» **Data for processing**:
(* ===== verification/GoJson.v ===== *)
(** * encoding/json: strict decoding into a syntax tree, and string quoting

    The scanner works as Go's does: one pass over the bytes finds the tokens
    (number text and raw string text), a stack of open containers checks the
    grammar and the nesting limit, and raw strings are unquoted afterwards.
    The token-by-token decoders of the modelled code accept exactly the texts
    of one value followed by white space, so they share [json_parse]. *)

From S2P Require Import Prelude GoStrings.
#[local] Open Scope Z_scope.

#[local] Set Warnings "-register-all".
Inductive json : Type :=
| JNull
| JBool (b : bool)
| JNum (text : string)
| JStr (s : string)
| JArr (items : list json)
| JObj (members : list (string * json)).

(** ** Tokens *)

Inductive token : Type :=
| TPunct (c : ascii)
| TStr (raw : string)
| TNum (text : string)
| TLit (text : string).

(** States of the number scanner, named after Go's [stateNeg], [state0],
    [state1], [stateDot], [stateDot0], [stateE], [stateESign], [stateE0]. *)
Inductive num_state := NNeg | N0 | N1 | NDot | NDot0 | NE | NESign | NE0.

#[export] Instance num_state_eq_dec : EqDecision num_state.
Proof. solve_decision. Defined.

Definition is_e (c : ascii) : bool := bool_decide (c = "e"%char) || bool_decide (c = "E"%char).
Definition is_sign (c : ascii) : bool := bool_decide (c = "+"%char) || bool_decide (c = "-"%char).

Definition num_step (st : num_state) (c : ascii) : option num_state :=
  match st with
  | NNeg => if bool_decide (c = "0"%char) then Some N0 else if is_digit c then Some N1 else None
  | N1 => if is_digit c then Some N1
          else if bool_decide (c = "."%char) then Some NDot
          else if is_e c then Some NE else None
  | N0 => if bool_decide (c = "."%char) then Some NDot else if is_e c then Some NE else None
  | NDot => if is_digit c then Some NDot0 else None
  | NDot0 => if is_digit c then Some NDot0 else if is_e c then Some NE else None
  | NE => if is_sign c then Some NESign else if is_digit c then Some NE0 else None
  | NESign | NE0 => if is_digit c then Some NE0 else None
  end.

Definition num_final (st : num_state) : bool :=
  match st with N0 | N1 | NDot0 | NE0 => true | _ => false end.

Definition num_start (c : ascii) : option num_state :=
  if bool_decide (c = "-"%char) then Some NNeg
  else if bool_decide (c = "0"%char) then Some N0
  else if is_digit c then Some N1 else None.

Definition is_space (c : ascii) : bool :=
  let n := byte_of c in (n =? 32) || (n =? 9) || (n =? 10) || (n =? 13).

Definition is_punct (c : ascii) : bool :=
  match c with
  | "{"%char | "}"%char | "["%char | "]"%char | ","%char | ":"%char => true
  | _ => false
  end.

Definition quote : ascii := chr 34.
Definition backslash : ascii := chr 92.

Definition hex_val (c : ascii) : option Z :=
  if is_digit c then Some (digit_val c)
  else if in_range 97 102 c then Some (byte_of c - 87)
  else if in_range 65 70 c then Some (byte_of c - 55)
  else None.

Definition is_escape (c : ascii) : bool :=
  match c with
  | "b"%char | "f"%char | "n"%char | "r"%char | "t"%char | "/"%char => true
  | _ => bool_decide (c = backslash) || bool_decide (c = quote)
  end.

(** The scanner between tokens, inside a string, after a backslash, inside a
    [\u] escape with [k] hexadecimal digits to go, inside a number, and inside
    a literal with its remaining letters. *)
Inductive lex_mode : Type :=
| MTop
| MStr
| MEsc
| MHex (k : nat)
| MNum (st : num_state)
| MLit (rest : string).

Definition add_text (c : ascii) (r : option (string * list token)) : option (string * list token) :=
  match r with Some (raw, ts) => Some (String c raw, ts) | None => None end.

» **Work item**:
Transcribe the lines from the first line of the records through the line that contains "#[local] Set Warnings", both included, and add nothing else.

» **Expected output**:
(* ===== verification/GoJson.v ===== *)
(** * encoding/json: strict decoding into a syntax tree, and string quoting

    The scanner works as Go's does: one pass over the bytes finds the tokens
    (number text and raw string text), a stack of open containers checks the
    grammar and the nesting limit, and raw strings are unquoted afterwards.
    The token-by-token decoders of the modelled code accept exactly the texts
    of one value followed by white space, so they share [json_parse]. *)

From S2P Require Import Prelude GoStrings.
#[local] Open Scope Z_scope.

#[local] Set Warnings "-register-all".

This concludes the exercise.